Many camps have activities that are just too much for a child with arthritis.  Instead of having your child feel isolated from the “healthy” group of kids at camp, try sending your child to an arthritis camp.

Arthritis camps are for children with arthritis and they have arthritis-friendly activities.  With about 300,000 children in the U.S. diagnosed with juvenile arthritis, your child may not know any other children with the disease (or any chronic disease for that matter).

An arthritis camp is a great way for your child to meet and connect with other kids who have some form of arthritis.  They will know they are not alone and have the support of friends going through the same thing.

 Check out this video about Camp Milagros, an arthritis camp in California:

If you are not sure if there is an arthritis camp close to you or within driving distance, check with your local Arthritis Foundation chapter.  They should know if there are any arthritis camps in the area. 

If there aren’t any camps in your region yet, then this is an opportunity for your Arthritis Foundation chapter to know there is interest in it.  You might even consider volunteering to help get a camp organized.

How Many Pediatric Rheumatologists are in Your Local Area?

originally published 5/28/08

Did you know that Juvenile Arthritis affects approximately 300,000 children in the United States?  Unfortunately, there are not enough pediatric rheumatologists to cover the demand.  It may not affect you as an adult, however, if your child, niece, nephew, friend’s child, neighbor’s child, etc., is one of the 300,000, it will affect them tremendously.  The problem is this: If a child has a form of juvenile arthritis and it goes undiagnosed for a significant period of time, the child may suffer the consequences.  It is very important that children are diagnosed as early as possible so the necessary treatment can begin.  Otherwise, the affected joint(s) may continue to sustain pain, swelling, joint damage, etc.  Later in life, this could lead to deterioration of the affected joint, which affects quality of life and may well lead to joint replacement, joint fusion or some other type of significant treatment.

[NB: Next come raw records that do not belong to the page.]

(* ===== verification/PaxosQuery.v ===== *)
(** [query] (BasicPaxos.hs) on a running system: a value that was chosen for a
    decree before the query began is reported, whatever the acceptors do while
    they answer, unless they trim the decree. *)

From S2P Require Import Prelude Paxos PaxosNet PaxosSafety PaxosAgreement.
Local Open Scope Z_scope.

Module PaxosQuery.
Import Paxos PaxosNet PaxosSafety PaxosAgreement.

Section Collect.
Context {V : Type}.
Implicit Types (acks : list (Ack V)) (dvs : list (list (Ack V))) (d : DecreeId) (m : gmap DecreeId (list (Ack V))).

Definition for_decree d acks : list (Ack V) := filter (fun v => decree v = d) acks.

Lemma fromList_lookup d acks m :
  NoDup (decree <$> acks) ->
  foldl (fun m a => <[decree a := [a]]> m) m acks !! d =
    match for_decree d acks with [] => m !! d | vs => Some vs end.
Proof.
  unfold for_decree. revert m. induction acks as [|v acks IH]; intros m Hnd; [done|].
  cbn [fmap list_fmap] in Hnd. apply list.NoDup_cons in Hnd as [Hv Hnd]. simpl. rewrite IH by done.
  rewrite filter_cons. destruct (decide (decree v = d)) as [<-|Hne].
  - rewrite lookup_insert_eq. destruct (filter _ acks) as [|w ws] eqn:Hf; [done|]. exfalso.
    assert (Hw : w ∈ filter (fun w => decree w = decree v) acks) by (rewrite Hf; by left).
    apply list_elem_of_filter in Hw as [Hd Hw]. apply Hv, list_elem_of_fmap. by exists w.
  - by rewrite lookup_insert_ne.
Qed.

(** What is collected for a decree: all the acks for it. *)
Lemma unionsWith_lookup d dvs m :
  Forall (fun acks => NoDup (decree <$> acks)) dvs ->
  default [] (foldl (union_with (fun xs ys => Some (xs ++ ys))) m (fromList <$> dvs) !! d) =
    default [] (m !! d) ++ for_decree d (mjoin dvs).
Proof.
  intros H. revert m. induction H as [|acks dvs Hnd _ IH]; intros m; simpl; [by rewrite app_nil_r|].
  rewrite IH. rewrite lookup_union_with. unfold fromList. rewrite fromList_lookup by done.
  unfold for_decree. rewrite list.filter_app, (assoc_L (++)). f_equal. rewrite lookup_empty.
  destruct (m !! d), (filter _ acks); simpl; by rewrite ?app_nil_r.
Qed.

(** Every acceptor that reports the decree adds to the acks. *)
Lemma for_decree_length d (dvs : list (Z * list (Ack V))) :
  (length (filter (fun x => for_decree d x.2 <> []) dvs) <= length (for_decree d (mjoin dvs.*2)))%nat.
Proof.
  unfold for_decree. induction dvs as [|[a acks] dvs IH]; simpl; [lia|].
  rewrite filter_cons, list.filter_app, length_app. simpl.
  destruct (decide _) as [Hne|]; [|etrans; [exact IH|apply Nat.le_add_l]].
  destruct (filter (fun v => decree v = d) acks); [done|]. simpl. apply le_n_S. etrans; [exact IH|apply Nat.le_add_l].
Qed.

Lemma for_decree_nonempty d acks v : v ∈ acks -> decree v = d -> for_decree d acks <> [].
Proof.
  intros Hv Hd Hnil. assert (Hin : v ∈ for_decree d acks) by (apply list_elem_of_filter; by split).
  rewrite Hnil in Hin. by apply elem_of_nil in Hin.
Qed.

Lemma chooseValue_for_decree d acks : chooseValue d (for_decree d acks) = chooseValue d acks.
Proof. unfold chooseValue, for_decree. by rewrite (list_filter_filter_l (fun v => decree v = d)) by done. Qed.

Lemma elem_of_query acceptors d dvs x :
  Forall (fun acks => NoDup (decree <$> acks)) dvs ->
  (quorum acceptors <= length (for_decree d (mjoin dvs)))%nat -> chooseValue d (mjoin dvs) = Some x ->
  (d, x) ∈ query acceptors dvs.
Proof.
  intros Hnd Hlen Hx. pose proof (unionsWith_lookup d dvs ∅ Hnd) as Hl. rewrite lookup_empty in Hl. simpl in Hl.
  apply list_elem_of_omap. exists (d, for_decree d (mjoin dvs)). split.
  - apply elem_of_assocs. simpl. unfold unionsWith. destruct (foldl _ _ _ !! d) as [l|]; simpl in Hl; [by subst|].
    rewrite <- Hl in Hlen. unfold quorum in Hlen. simpl in Hlen. lia.
  - unfold decideDecree. simpl. rewrite decide_True by done. by rewrite chooseValue_for_decree, Hx.
Qed.
End Collect.

Section Query.
Context {V : Type} (acceptors : list Z) (nodup : NoDup acceptors) (nonempty : acceptors <> []).
Implicit Types (s : sys V) (d : DecreeId) (b : BallotId) (x : V).

(** Answers with the votes of the acceptors, not older than the ballot in which
    [x] was chosen, give [x]. *)
Lemma answers_chosen s d b x Q (dvs : list (Z * list (Ack V))) :
  inv acceptors s -> is_quorum acceptors Q -> (forall a, a ∈ Q -> voted (log s) a d b x) ->
  Q ⊆ dvs.*1 ->
  (forall a acks, (a, acks) ∈ dvs -> NoDup (decree <$> acks) /\
     (forall v, v ∈ acks -> decree v = d -> voted (log s) a d (ballot v) (value v)) /\
     (a ∈ Q -> exists v, v ∈ acks /\ decree v = d /\ le b (ballot v))) ->
  (d, x) ∈ query acceptors dvs.*2.
Proof.
  intros Hinv HQ Hv Hsub Hans.
  assert (Hin : forall a acks v, (a, acks) ∈ dvs -> v ∈ acks -> v ∈ mjoin dvs.*2).
  { intros a acks v H1 H2. apply list_elem_of_join. exists acks. split; [done|]. apply list_elem_of_fmap. by exists (a, acks). }
  assert (Hmem : forall a, a ∈ Q -> exists acks v, (a, acks) ∈ dvs /\ v ∈ acks /\ decree v = d /\ le b (ballot v)).
  { intros a Ha. specialize (Hsub a Ha). apply list_elem_of_fmap in Hsub as ([a' acks] & -> & Hd).
    destruct (Hans _ _ Hd) as (_ & _ & H). destruct (H Ha) as (v & ? & ? & ?). exists acks, v. auto. }
  apply elem_of_query.
  - apply list.Forall_forall. intros acks ([a acks'] & -> & Hd)%list_elem_of_fmap. by apply (Hans a).
  - destruct HQ as (Hnd & _ & Hlen). etrans; [exact Hlen|]. etrans; [|apply for_decree_length].
    rewrite <- (length_fmap fst). apply NoDup_subseteq_length; [done|]. intros a Ha.
    destruct (Hmem a Ha) as (acks & v & Hd & Hva & Hvd & _). apply list_elem_of_fmap. exists (a, acks). split; [done|].
    apply list_elem_of_filter. split; [by eapply for_decree_nonempty|done].
  - pose proof (chooseValue_spec d (mjoin dvs.*2)) as Hch.
    destruct (quorum_nonempty _ _ HQ) as [a Ha]. destruct (Hmem a Ha) as (acks & v & Hd & Hva & Hvd & Hvb).
    destruct (chooseValue d _) as [y|]; [|by destruct (Hch v (Hin _ _ _ Hd Hva))].
    destruct Hch as (w & Hw & Hwd & <- & Hmax). f_equal.
    apply list_elem_of_join in Hw as (acks' & Hw & ([a' acks''] & -> & Hd')%list_elem_of_fmap).
    destruct (Hans _ _ Hd') as (_ & Hvote & _).
    eapply (chosen_later acceptors s d b (ballot w) x (value w) Q); [done..| |].
    + by eapply voted_commanded, Hvote.
    + eapply le_trans; [exact Hvb|]. by apply Hmax; [eapply Hin|].
Qed.

Section Answers.
Context (s0 : sys V) (k : Z) (d0 d : DecreeId).
Hypothesis Hd0 : le d0 d.

(** The answers to the query [k] from [d0], as far as [d] is concerned: votes,
    and none older than those cast before [s0]. *)
Definition answers_ok s : Prop :=
  forall a acks st, ToProcess a k (Decrees acks) ∈ log s -> accs s !! a = Some st -> le (sd st) d ->
    NoDup (decree <$> acks) /\
    (forall v, v ∈ acks -> decree v = d -> voted (log s) a d (ballot v) (value v)) /\
    (forall b x, voted (log s0) a d b x -> exists v, v ∈ acks /\ decree v = d /\ le b (ballot v)).

Lemma answers_new s a st (acks : list (Ack V)) :
  inv acceptors s -> (forall b x, voted (log s0) a d b x -> voted (log s) a d b x) ->
  accs s !! a = Some st -> le (sd st) d -> acks = to_ack <$> assocs (from d0 (decrees st)) ->
  NoDup (decree <$> acks) /\
  (forall v, v ∈ acks -> decree v = d -> voted (log s) a d (ballot v) (value v)) /\
  (forall b x, voted (log s0) a d b x -> exists v, v ∈ acks /\ decree v = d /\ le b (ballot v)).
Proof using Hd0.
  intros Hinv Hgrow Hst Hsd ->. pose proof (ao_store _ _ (inv_accs _ _ Hinv) _ _ Hst d Hsd) as Hs. split; [|split].
  - rewrite <- list_fmap_compose. apply (assocs_keys (from d0 (decrees st))).
  - intros v ([d1 [b x]] & -> & Hin)%list_elem_of_fmap. simpl. intros ->. apply elem_of_assocs in Hin. simpl in Hin.
    apply map_lookup_filter_Some in Hin as [Hin _]. rewrite Hin in Hs. apply Hs.
  - intros b x Hv%Hgrow. destruct (decrees st !! d) as [[c y]|] eqn:Hl; [|by destruct (Hs b x)].
    exists (MkAck d c y). split; [|split; [done|by eapply Hs]]. apply list_elem_of_fmap. exists (d, (c, y)).
    split; [done|]. apply elem_of_assocs. simpl. by apply map_lookup_filter_Some.
Qed.

Lemma answers_step s s' a0 :
  inv acceptors s -> (forall a b x, voted (log s0) a d b x -> voted (log s) a d b x) ->
  ToAcceptor a0 (QueryDecrees k d0) ∈ log s -> step acceptors false s s' -> answers_ok s -> answers_ok s'.
Proof using Hd0.
  intros Hinv Hgrow Hq Hstep Hok a acks st Hin Hst Hsd.
  assert (Hold : forall st1 ps, ToProcess a k (Decrees acks) ∈ log s -> accs s !! a = Some st1 -> le (sd st1) d ->
    log s' = log s ++ ps ->
    NoDup (decree <$> acks) /\
    (forall v, v ∈ acks -> decree v = d -> voted (log s') a d (ballot v) (value v)) /\
    (forall b x, voted (log s0) a d b x -> exists v, v ∈ acks /\ decree v = d /\ le b (ballot v))).
  { intros st1 ps H1 H2 H3 ->. destruct (Hok _ _ _ H1 H2 H3) as (? & Hv & ?). split; [done|]. split; [|done].
    intros v Hva Hvd. by apply voted_app, Hv. }
  destruct (step_effect acceptors s s' Hinv Hstep) as [(ps & Hl & Hro & Ha)|(a1 & r & st1 & st1' & ps & Hr & H1 & Hh & Ht & Hl & Ha)].
  - rewrite Hl in Hin. rewrite Ha in Hst. apply in_requests in Hin; [|done]. by eapply Hold.
  - rewrite Hl in Hin. rewrite Ha in Hst.
    destruct (turn_old s a1 r st1 st1' ps Ht _ Hin) as [Hin'|(k1 & m1 & Heq & Hps & Hk & Hm)].
    + apply lookup_insert_Some in Hst as [[<- <-]|[_ Hst]]; [|by eapply Hold].
      eapply Hold; [done..| |done].  eapply le_trans; [by eapply turn_sd|done].
    + injection Heq as -> <- <-. destruct Hm as [d1 ->]. rewrite lookup_insert_eq in Hst. injection Hst as <-.
      pose proof (lo_unique _ _ _ (inv_log _ _ Hinv) _ _ _ _ k Hr Hq eq_refl eq_refl) as [= ->].
      simpl in Hh. injection Hh as <- <-. injection Hps as Hps. rewrite Hl.
      destruct (answers_new s a1 st1 acks Hinv (Hgrow a1) H1 Hsd) as (? & Hv & ?); [done|].
      split; [done|]. split; [|done]. intros v Hva Hvd. by apply voted_app, Hv.
Qed.

Lemma step_log s s' q : inv acceptors s -> step acceptors false s s' -> q ∈ log s -> q ∈ log s'.
Proof.
  intros Hinv Hstep Hq. destruct (step_effect acceptors s s' Hinv Hstep) as [(ps & -> & _)|(a & r & st & st' & ps & _ & _ & _ & _ & -> & _)];
    apply elem_of_app; by left.
Qed.

Lemma answers_run s1 s a0 :
  inv acceptors s1 -> answers_ok s1 -> (forall q, q ∈ log s0 -> q ∈ log s1) ->
  ToAcceptor a0 (QueryDecrees k d0) ∈ log s1 -> rtc (step acceptors false) s1 s ->
  inv acceptors s /\ answers_ok s /\ forall q, q ∈ log s0 -> q ∈ log s.
Proof using nodup nonempty Hd0.
  intros Hi Ha Hgrow Hq Hrun.
  enough (inv acceptors s /\ answers_ok s /\ (forall q, q ∈ log s0 -> q ∈ log s) /\
    ToAcceptor a0 (QueryDecrees k d0) ∈ log s) by tauto.
  eapply (rtc_ind_r (fun s => inv acceptors s /\ answers_ok s /\ (forall q, q ∈ log s0 -> q ∈ log s) /\
    ToAcceptor a0 (QueryDecrees k d0) ∈ log s)); [done| |exact Hrun].
  intros s2 s3 _ Hs (Hi2 & Ha2 & Hg2 & Hq2). split; [by eapply sys_inv_step|]. split; [|split].
  - eapply answers_step; [done| |done..]. intros a b x [k' Hk']. exists k'. by apply Hg2.
  - intros q H. by eapply step_log, Hg2.
  - by eapply step_log.
Qed.
End Answers.
End Query.

(** C16. If [x] has been chosen for [d] (so that some call returns it) when a
    query from [d0 <= d] begins, and no acceptor trims [d], then the query
    reports [x] for [d], whatever steps the system takes while the answers come
    in and in whatever order they come, as long as no call, before or after,
    scouts a second time with a ballot in which it has commanded. *)
Theorem query_reports_chosen {V} (acceptors : list Z) (starts : gmap Z DecreeId) (s0 s : sys V) d0 d x
    (dvs : list (Z * list (Ack V))) :
  NoDup acceptors -> acceptors <> [] ->
  rtc (step acceptors false) (initial starts) s0 -> chosen acceptors (log s0) d x -> le d0 d ->
  rtc (step acceptors false) (fork (send (broadcast acceptors (QueryDecrees (next s0) d0)) s0)) s ->
  dvs.*1 ≡ₚ acceptors ->
  (forall a acks, (a, acks) ∈ dvs -> ToProcess a (next s0) (Decrees acks) ∈ log s) ->
  (forall a st, accs s !! a = Some st -> le (sd st) d) ->
  (d, x) ∈ query acceptors dvs.*2.
Proof.
  intros Hnd Hne Hrun0 (b & Q & HQ & Hv) Hd Hrun Hdvs Hans Htrim.
  pose proof (inv_run acceptors Hnd Hne starts s0 Hrun0) as Hi0.
  assert (Hi1 : inv acceptors (fork (send (broadcast acceptors (QueryDecrees (next s0) d0)) s0))) by by apply inv_query.
  destruct acceptors as [|a0 l] eqn:Hacc; [done|]. rewrite <- Hacc in *.
  destruct (answers_run acceptors Hnd Hne s0 (next s0) d0 d Hd _ s a0 Hi1) as (Hi & Hok & Hgrow); [| | |done|].
  - intros a acks st [Hin|Hin]%elem_of_app _ _; [|by apply broadcast_requests in Hin].
    destruct (lo_reply _ _ _ (inv_log _ _ Hi0) _ _ _ Hin) as (q & Hq & Hk & _).
    destruct (lo_request _ _ _ (inv_log _ _ Hi0) _ _ Hq) as [_ Hb]. destruct (Hb _ Hk). lia.
  - intros q Hq. apply elem_of_app. by left.
  - apply elem_of_app. right. apply elem_of_broadcast. split; [done|]. rewrite Hacc. by left.
  - apply (answers_chosen acceptors s d b x Q); [done..| | |].
    + intros a Ha. destruct (Hv a Ha) as [k Hk]. exists k. by apply Hgrow.
    + intros a Ha. rewrite Hdvs. by apply HQ.
    + intros a acks Hin. pose proof (Hans _ _ Hin) as Hlog.
      destruct (ao_known _ _ (inv_accs _ _ Hi) _ _ _ Hlog) as [st Hst].
      destruct (Hok _ _ _ Hlog Hst (Htrim _ _ Hst)) as (? & ? & Hold). split; [done|]. split; [done|].
      intros Ha. by eapply Hold, Hv.
Qed.
(** The query after the two calls of [two_calls]. *)
Definition asked_state : sys Z :=
  let s0 := end_of two_calls in fork (send (broadcast [1; 2; 3] (QueryDecrees (next s0) initialDecreeId)) s0).
Definition answered_state : sys Z :=
  default asked_state (snd <$> run [1; 2; 3] [Accept 4; Accept 4; Accept 4] asked_state).
Definition answers : list (Z * list (Ack Z)) :=
  let v := MkAck initialDecreeId (Ballot 0 12) 100 in [(2, []); (3, [v]); (1, [v])].

Lemma query_reports_chosen_witness : (initialDecreeId, 100) ∈ query [1; 2; 3] answers.*2.
Proof.
  apply (query_reports_chosen [1; 2; 3] three_starts (end_of two_calls) answered_state initialDecreeId initialDecreeId 100).
  - refine (bool_decide_eq_true_1 _ _). reflexivity.
  - done.
  - apply (run_steps [1; 2; 3] two_calls). vm_compute. reflexivity.
  - exists (Ballot 0 11), [1; 3]. split.
    + split; [refine (bool_decide_eq_true_1 _ _); reflexivity|]. split; [|done].
      intros a [->|[->|[]%elem_of_nil]%elem_of_cons]%elem_of_cons; refine (bool_decide_eq_true_1 _ _); reflexivity.
    + intros a [->|[->|[]%elem_of_nil]%elem_of_cons]%elem_of_cons; exists 1.
      * apply (list_elem_of_lookup_2 _ 8). vm_compute. reflexivity.
      * apply (list_elem_of_lookup_2 _ 9). vm_compute. reflexivity.
  - apply le_refl.
  - apply (run_steps [1; 2; 3] [Accept 4; Accept 4; Accept 4]). vm_compute. reflexivity.
  - apply Permutation_sym. change ([1; 2; 3] ≡ₚ [2; 3] ++ [1]). by rewrite (Permutation_app_comm [2; 3] [1]).
  - intros a acks [[= -> ->]|[[= -> ->]|[[= -> ->]|[]%elem_of_nil]%elem_of_cons]%elem_of_cons]%elem_of_cons.
    + apply (list_elem_of_lookup_2 _ 24). vm_compute. reflexivity.
    + apply (list_elem_of_lookup_2 _ 25). vm_compute. reflexivity.
    + apply (list_elem_of_lookup_2 _ 23). vm_compute. reflexivity.
  - change (map_Forall (fun _ st => le (sd st) initialDecreeId) (accs answered_state)).
    refine (bool_decide_eq_true_1 _ _). vm_compute. reflexivity.
Defined.

End PaxosQuery.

How do I know this?  I was one of those children back in the 70’s.  For as long as I can remember, I have had joint pain, swelling, tenderness, etc.  In those days, if you went to the family doctor or emergency room, you were told that it was probably just a sprain.  For years, this occurred until I finally saw a pediatric rheumatologist who diagnosed me with Juvenile Rheumatoid Arthritis (JRA).  The problem is that it was undiagnosed for eleven years.  By then, significant damage had already occurred in the ankle joint.  I could keep telling my long story, but to get to the point, I had to have a total ankle replacement at the age of 30.  It was a long time coming, but that is an early age to have a joint replacement.

My point is that children need to be diagnosed early to help prevent significant problems down the road.  Will it prevent significant problems by 100%?  Surely not, but we owe it to our children and the children of this nation to help provide them the best care they can get. 

How can you help?  It’s easy!  Support the Arthritis Prevention Control and Cure Act.  It calls for more pediatric rheumatologists among other necessities.  The Arthritis Foundation makes it simple to show your support.  Just go to the Arthritis Foundation’s Arthritis Action Center and enter your zip code in the “Find Your Officials” box.  The resulting page will show your officials and will have an “Action Alert” box.  Just follow the links from that point on.

Just for kicks, try searching for a pediatric rheumatologist in your area.  You’ll probably be surprised to see that they are few and far between.  About a month ago, I checked for pediatric rheumatologists in Kentucky.  Unfortunately, I only found two full-time pediatric rheumatologists and they are both in Louisville.  The really sad thing about this is that Kentucky is the second-highest state for the prevalence of arthritis.  In other words, the Kentucky population has a higher percentage of arthritis than most of the other states.  However, we only have two full-time pediatric rheumatologists to serve the children with arthritis and many of those children will have to travel hours just to see the doctor.  Pretty sad if you ask me.